Dataset entries
--- START ---
(* ===== verification/RouteTypes.v ===== *)
(** The data of the route server (nav2_route/types.hpp): the graph of nodes and
    directed edges, and the search state kept in it. A node pointer is an index
    in the vector of nodes and an edge pointer an index in the vector of a
    node's edges; the null pointer is [None]. [Any] is [std::any]. *)

From stdpp Require Import gmap strings.
From S2P Require Import Prelude Floats.

Abbreviation NodePtr := Z (only parsing).
Abbreviation EdgePtr := (Z * Z)%type (only parsing).

(** ** The structures *)

Section types.
Context {Any : Type}.

Record Metadata := mkMetadata { meta_data : gmap string Any }.

(** [any_cast] throws when the value has another type. *)
Definition getValue {T} (any_cast : Any -> option T) (m : Metadata) (key : string) (default_val : T) : option T :=
  match meta_data m !! key with
  | None => Some default_val
  | Some a => any_cast a
  end.

Definition setValue {T} (to_any : T -> Any) (m : Metadata) (key : string) (value : T) : Metadata :=
  mkMetadata (<[key := to_any value]> (meta_data m)).

Record EdgeCost := mkEdgeCost { cost : spec_float; overridable : bool }.

Inductive OperationTrigger := OP_NODE | OP_ON_ENTER | OP_ON_EXIT.

Record Operation := mkOperation { op_type : string; op_trigger : OperationTrigger; op_metadata : Metadata }.

Record DirectionalEdge := mkEdge {
  edgeid : Z;
  e_start : option NodePtr;
  e_end : option NodePtr;
  edge_cost : EdgeCost;
  e_metadata : Metadata;
  e_operations : list Operation;
}.

Record SearchState := mkSearch {
  parent_edge : option EdgePtr;
  integrated_cost : spec_float;
  search_traversal_cost : spec_float;
}.

Record Coordinates := mkCoordinates { frame_id : string; coord_x : spec_float; coord_y : spec_float }.

Record Node := mkNode {
  nodeid : Z;
  coords : Coordinates;
  neighbors : list DirectionalEdge;
  n_metadata : Metadata;
  n_operations : list Operation;
  search_state : SearchState;
}.

Definition Graph : Type := list Node.

(** [std::numeric_limits<float>::max()] *)
Definition float_max : spec_float := S754_finite false 16777215 104.

Definition search_reset : SearchState := mkSearch None float_max float_max.

Definition set_search (n : Node) (s : SearchState) : Node :=
  mkNode (nodeid n) (coords n) (neighbors n) (n_metadata n) (n_operations n) s.

(** [addEdge] on the node [this]. *)
Definition addEdge (g : Graph) (this : NodePtr) (c : EdgeCost) (node : option NodePtr) (id : Z) (m : Metadata) (ops : list Operation) : option Graph :=
  n ← aget g this;
  aset g this (mkNode (nodeid n) (coords n) (neighbors n ++ [mkEdge id (Some this) node c m ops]) (n_metadata n) (n_operations n) (search_state n)).

(** Dereferences. *)
Definition edge_at (g : Graph) (e : EdgePtr) : option DirectionalEdge := n ← aget g (fst e); aget (neighbors n) (snd e).

Record Route := mkRoute { start_node : NodePtr; edges : list EdgePtr; route_cost : spec_float }.

Inductive EdgeType := EDGE_NONE | EDGE_START | EDGE_END.

(** ** Typing *)

(** Every edge starts at the node that holds it and ends at a node. *)
Definition graph_ok (g : Graph) : Prop :=
  forall i n j e, aget g i = Some n -> aget (neighbors n) j = Some e ->
    e_start e = Some i /\ exists v, e_end e = Some v /\ 0 <= v < alen g.

Lemma edge_at_ok g i j e : graph_ok g -> edge_at g (i, j) = Some e ->
  e_start e = Some i /\ 0 <= i < alen g /\ exists v, e_end e = Some v /\ 0 <= v < alen g.
Proof.
  intros Hg H. unfold edge_at in H. cbn [fst snd] in H. destruct (aget g i) as [n|] eqn:En; [|done]. cbn in H.
  destruct (Hg i n j e En H) as (Hs & v & Hv & Hr). split; [done|]. split; [exact (aget_bounds g i n En)|by exists v].
Qed.

(** C35. Adding an edge between two nodes of the graph keeps the graph well typed. *)
Theorem addEdge_well_typed g this c v id m ops : graph_ok g -> 0 <= this < alen g -> 0 <= v < alen g ->
  exists g', addEdge g this c (Some v) id m ops = Some g' /\ graph_ok g' /\ alen g' = alen g.
Proof.
  intros Hg Ht Hv. unfold addEdge. destruct (aget_is_Some g this Ht) as [n En]. rewrite En. mred. set (n' := mkNode _ _ _ _ _ _). assert (Ea : aset g this n' = Some (<[Z.to_nat this := n']> g)) by (by apply aset_Some).
  pose proof (aset_len _ _ _ _ Ea) as Hl. exists (<[Z.to_nat this := n']> g). split; [done|]. split; [|exact Hl]. intros i k j e Ek Ej. rewrite Hl. rewrite (aget_aset _ _ _ _ i Ea) in Ek.
  destruct (Z.eqb_spec this i) as [<-|Hi]; [|by apply (Hg i k j e)]. injection Ek as <-. subst n'. cbn [neighbors] in Ej.
  apply aget_snoc in Ej as [Ej|[-> ->]]; [by apply (Hg this n j e)|]. split; [done|]. by exists v.
Qed.
End types.

#[global] Arguments Metadata : clear implicits.
#[global] Arguments Operation : clear implicits.
#[global] Arguments DirectionalEdge : clear implicits.
#[global] Arguments Node : clear implicits.
#[global] Arguments Graph : clear implicits.

Lemma addEdge_well_typed_witness :
  exists g', addEdge (Any := unit) [mkNode 1 (mkCoordinates "map" f_zero f_zero) [] (mkMetadata ∅) [] search_reset] 0 (mkEdgeCost f_zero true) (Some 0) 7 (mkMetadata ∅) [] = Some g' /\
    graph_ok g'.
Proof.
  destruct (addEdge_well_typed (Any := unit) [mkNode 1 (mkCoordinates "map" f_zero f_zero) [] (mkMetadata ∅) [] search_reset] 0 (mkEdgeCost f_zero true) 0 7 (mkMetadata ∅) []) as (g' & E & Hg & _).
  - intros i n j e Hn He. pose proof (aget_bounds _ _ _ Hn) as B. unfold alen in B. cbn in B. assert (i = 0) as -> by lia.
    injection Hn as <-. apply aget_bounds in He. unfold alen in He. cbn in He. lia.
  - unfold alen. cbn. lia.
  - unfold alen. cbn. lia.
  - exists g'. split; [exact E|exact Hg].
Defined.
--- END ---
Collect the lines of the data that carry the word "pose".

◆ Response to the task
  pose proof (aset_len _ _ _ _ Ea) as Hl. exists (<[Z.to_nat this := n']> g). split; [done|]. split; [|exact Hl]. intros i k j e Ek Ej. rewrite Hl. rewrite (aget_aset _ _ _ _ i Ea) in Ek.
  - intros i n j e Hn He. pose proof (aget_bounds _ _ _ Hn) as B. unfold alen in B. cbn in B. assert (i = 0) as -> by lia.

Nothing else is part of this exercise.